- Associated Press - Saturday, May 7, 2016

LITTLE ROCK, Ark. (AP) - After eight years of forcing state Democrats to keep their party’s standard bearer at arm’s length, top Arkansas Republicans are now grappling with a presumptive nominee who wasn’t their first, second or even last choice.

Donald Trump’s emergence as the presumptive nominee has created a conundrum for the state’s top Republican officials, many of whom have spent the past several months campaigning against the billionaire and reality television star. It’s creating an unusually public identity crisis for a party that’s still adjusting to its status as the majority in Arkansas.

“I have never in my life campaigned or voted for someone who I did not believe shared the values I hold,” said state Sen. Bart Hester, who had chaired Marco Rubio’s presidential campaign in the state until the Florida senator dropped his White House bid. “I’m still processing whether I can make an exception at this time.”

The reservations being expressed don’t represent a threat of Trump losing Arkansas, which hasn’t voted for a Democrat for president since former President Bill Clinton’s re-election in 1996. Republicans control all statewide and federal offices, as well as a majority in both chambers of the Legislature, and the state went for Trump in the primary.

There’s not a chance of Hester or other GOP elected officials backing Hillary Clinton, the Democratic front-runner. But many are expressing misgivings that Trump’s divisive comments about women, immigrants and Muslims will damage the party this fall, and question whether he’s committed to social conservative stances they hold dear.

Gov. Asa Hutchinson, the state’s top elected Republican, reiterated last week he’ll support Trump if he gets the nomination. But Hutchinson, who had previously backed former Gov. Mike Huckabee and Rubio in the presidential race, isn’t shying away from pointing out his disagreements with Trump. The former congressman has previously called some of Trump’s comments “frightening.”

“I do not agree with everything Mr. Trump has said nor have I endorsed every policy he’s announced, but I do believe the Republican Party’s fiscally conservative approach to government and the values we stand for are far greater than what the other side has to offer the American people,” Hutchinson said in a statement last week.

After seeing their numbers dwindle in Arkansas from being tied to President Barack Obama, Democrats are nearly giddy at the prospect of returning the favor for Republicans with Trump. Leading the effort is Democratic U.S. Senate hopeful Conner Eldridge, who hopes Trump could be the opening in his uphill battle to unseat Republican Sen. John Boozman.

Eldridge last week released a web ad featuring clips of derogatory comments Trump has made about women, capping it off with an audio clip of Boozman saying he’d support the billionaire if he’s the GOP nominee.

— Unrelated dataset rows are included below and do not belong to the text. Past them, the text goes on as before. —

Lemma deep_traverse_spec (data : value) :
  forall path depth st,
    nesting_depths (_deep_traverse data path depth st)
    = (nesting_depths st ++ depths_of data depth)%list
    /\ forall k,
         dict_get_default k O (key_frequency (_deep_traverse data path depth st))
         = dict_get_default k O (key_frequency st) + count_occ string_dec (all_keys data) k.
Proof.
  induction data as [| b | z | m e | s | items IH | fields IH] using value_induction;
    intros path depth st;
    try (split; [reflexivity | intros k; cbn; lia]).
  - rewrite deep_traverse_array. cbn [depths_of all_keys].
    change (depth :: flat_map (fun item => depths_of item (S depth)) items)
      with ([depth] ++ flat_map (fun item => depths_of item (S depth)) items)%list.
    rewrite app_assoc.
    generalize (length items). intros n.
    set (st2 := {| nesting_depths := (nesting_depths st ++ [depth])%list;
                   key_frequency := key_frequency st;
                   value_type_counts := value_type_counts st;
                   array_sizes := (array_sizes st ++ [n])%list |}).
    change (nesting_depths st ++ [depth])%list with (nesting_depths st2).
    change (key_frequency st) with (key_frequency st2).
    clearbody st2.
    assert (Hloop : forall acc i,
              nesting_depths
                (snd (fold_left
                        (fun ia item =>
                           (S (fst ia),
                            _deep_traverse item (path ++ "[" ++ str_of_nat (fst ia) ++ "]")
                              (S depth) (snd ia)))
                        items (i, acc)))
              = (nesting_depths acc
                 ++ flat_map (fun item => depths_of item (S depth)) items)%list
              /\ forall k,
                   dict_get_default k O
                     (key_frequency
                        (snd (fold_left
                                (fun ia item =>
                                   (S (fst ia),
                                    _deep_traverse item
                                      (path ++ "[" ++ str_of_nat (fst ia) ++ "]")
                                      (S depth) (snd ia)))
                                items (i, acc))))
                   = dict_get_default k O (key_frequency acc)
                     + count_occ string_dec (flat_map all_keys items) k);
      [| apply Hloop].
    clear st2.
    induction IH as [| item items Hitem _ IHitems]; intros acc i.
    + split; [cbn; rewrite app_nil_r; reflexivity | intros k; cbn; lia].
    + cbn [fold_left fst snd].
      destruct (IHitems
                  (_deep_traverse item (path ++ "[" ++ str_of_nat i ++ "]") (S depth) acc)
                  (S i)) as [Hd Hk].
      destruct (Hitem (path ++ "[" ++ str_of_nat i ++ "]") (S depth) acc) as [Hd1 Hk1].
      split.
      * rewrite Hd, Hd1. cbn [flat_map]. rewrite app_assoc. reflexivity.
      * intros k. rewrite Hk, Hk1. cbn [flat_map]. rewrite count_occ_app. lia.
  - rewrite deep_traverse_object. cbn [depths_of all_keys].
    change (depth :: flat_map (fun kv => depths_of (snd kv) (S depth)) fields)
      with ([depth] ++ flat_map (fun kv => depths_of (snd kv) (S depth)) fields)%list.
    rewrite app_assoc.
    set (st1 := {| nesting_depths := (nesting_depths st ++ [depth])%list;
                   key_frequency := key_frequency st;
                   value_type_counts := value_type_counts st;
                   array_sizes := array_sizes st |}).
    change (nesting_depths st ++ [depth])%list with (nesting_depths st1).
    change (key_frequency st) with (key_frequency st1).
    clearbody st1. revert st1.
    induction IH as [| [key v] fields Hfield _ IHfields]; intros acc.
    + split; [cbn; rewrite app_nil_r; reflexivity | intros k; cbn; lia].
    + cbn [fold_left fst snd]. cbn [snd] in Hfield.
      match goal with
      | |- context [_deep_traverse v ?p ?d ?a] =>
          destruct (IHfields (_deep_traverse v p d a)) as [Hd Hk];
          destruct (Hfield p d a) as [Hd1 Hk1]
      end.
      split.
      * rewrite Hd, Hd1. cbn [flat_map snd nesting_depths]. rewrite app_assoc. reflexivity.
      * intros k. rewrite Hk, Hk1. cbn [key_frequency flat_map fst snd].
        rewrite increment_get. cbn [app count_occ]. rewrite count_occ_app.
        destruct (string_dec key k); lia.
Qed.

The fears, however, aren’t just about Trump damaging the party in the general election. Republicans also complain that Trump’s attacks against others in the party went well beyond the typical intraparty fights you see in a primary contest. They include Trump floating an unsubstantiated claim that former rival Ted Cruz’s father appeared in a 1963 photograph with John F. Kennedy’s assassin, Lee Harvey Oswald - citing a report first published by the National Enquirer.

Rep. Bob Ballinger, who co-chaired Cruz’s campaign in Arkansas, likened Trump to a “carnival barker” and said he’s not ready to back the billionaire’s White House bid.

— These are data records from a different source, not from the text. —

(** The body sent for a file type that does not classify (line 146). *)
Definition invalid_type_page : jsstring :=
  lit "<script>alert('" ++ errorMessage
  ++ lit "'); window.location.href = 'https://https://[REDACTED].myshopify.com/account';</script>".

(** [form.append(field, value)] of the form-data library: an array is
    refused with an Error; for a string value the field name is
    concatenated into the part header and the value becomes the part body;
    any other value fails with a TypeError inside the library. *)
Definition form_append (field v : value) (form : form_data) : completion form_data :=
  match v with
  | VString s =>
      match ToString field with
      | Normal name => Normal (form ++ [(name, FormText s)])
      | Throw e => Throw e
      end
  | VArray _ => Throw LibraryError
  | VUndefined | VNull | VObject _ | VNullProto _ => Throw TypeError
  end.

(** The callback of [params.forEach] over the elements of the array:
    destructuring [{ name, value }] throws on [undefined] and [null]. *)
Fixpoint append_params (elems : list value) (form : form_data) : completion form_data :=
  match elems with
  | [] => Normal form
  | p :: rest =>
      match get p "name", get p "value" with
      | Normal name, Normal v =>
          match form_append name v form with
          | Normal form' => append_params rest form'
          | Throw e => Throw e
          end
      | Throw e, _ => Throw e
      | _, Throw e => Throw e
      end
  end.

(** [params.forEach(...)]: only an array has [forEach]. *)
Definition forEach_append (params : value) (form : form_data) : completion form_data :=
  match params with
  | VArray elems => append_params elems form
  | VUndefined | VNull | VString _ | VObject _ | VNullProto _ => Throw TypeError
  end.

Definition taxExemptDocumentUploadEmail (customerCompany customerId : value) : mail :=
  {| subject := lit "New tax exempt document uploaded for " ++ to_string customerCompany;
     body_contentType := lit "html";
     body_content :=
       to_string customerCompany ++ lit " has uploaded a new tax exempt document"
       ++ newline ++ lit "<a href=" ++ quote
       ++ lit "https://[REDACTED].myshopify.com/admin/customers/" ++ to_string customerId
       ++ quote ++ lit ">Click here to review the document and approve the customer</a>.";
     toRecipient := VString (lit "[REDACTED]");
     sender := lit "[REDACTED]";
     saveToSentItems := lit "true" |}.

“He’s got a big job of earning the vote back of many people in the Republican Party,” Ballinger said. “What I would say is Donald Trump needs to go to work now on trying to unify the party. He’s the wrecking ball that came in and tore a lot of people down.”

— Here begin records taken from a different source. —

(** One pass of [while ((pr - pl) > SMALL_QUICKSORT)]: the median of the
    first, the middle and the last element goes to [pr - 1] as pivot, the
    rest is exchanged around it, and the pivot is put at [pi]. *)
Definition partition (tosort : list nat) (pl pr : nat) : list nat * nat :=
  let pm := pl + Nat.div2 (pr - pl) in
  let tosort :=
    if less (get tosort pm) (get tosort pl) then swap tosort pm pl else tosort in
  let tosort :=
    if less (get tosort pr) (get tosort pm) then swap tosort pr pm else tosort in
  let tosort :=
    if less (get tosort pm) (get tosort pl) then swap tosort pm pl else tosort in
  let vp := get tosort pm in
  let pj := pr - 1 in
  let tosort := swap tosort pm pj in
  let '(tosort, pi) := exchange (length tosort) tosort vp pl pj in
  (swap tosort pi (pr - 1), pi).

(** The inner [while] of the insertion sort: the elements above [vi] move up
    by one place. *)
Fixpoint shift (fuel : nat) (tosort : list nat) (pl vi pj : nat) : list nat :=
  match fuel with
  | 0 => set tosort pj vi
  | S fuel' =>
      if Nat.ltb pl pj && less vi (get tosort (pj - 1))
      then shift fuel' (set tosort pj (get tosort (pj - 1))) pl vi (pj - 1)
      else set tosort pj vi
  end.

(** [for (pi = pl + 1; pi <= pr; ++pi)], [count] passes from [pi] on. *)
Fixpoint insertion_from (count : nat) (tosort : list nat) (pl pi : nat)
  : list nat :=
  match count with
  | 0 => tosort
  | S count' =>
      insertion_from count'
        (shift (length tosort) tosort pl (get tosort pi) pi) pl (S pi)
  end.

U.S. House Speaker Paul Ryan’s statement last week that he’s not ready to support Trump right now is offering the path for many top Republicans in the state, who say the presumptive nominee is going to have to earn their vote. Those comments were echoed by Senate President Jonathan Dismang and House Speaker Jeremy Gillam, former Rubio supporters who also said they’re not ready to back Trump.

“My hope is (Trump will) show me something over the next weeks and months that he’s taking this serious and that he’s ready for the challenges our country faces, but I’m just not there yet,” Gillam said.

Dismang acknowledged a Trump nomination was a scenario he didn’t see coming.

“There’s just a lot of questions I think still lacking in how he would conduct himself as president,” Dismang said.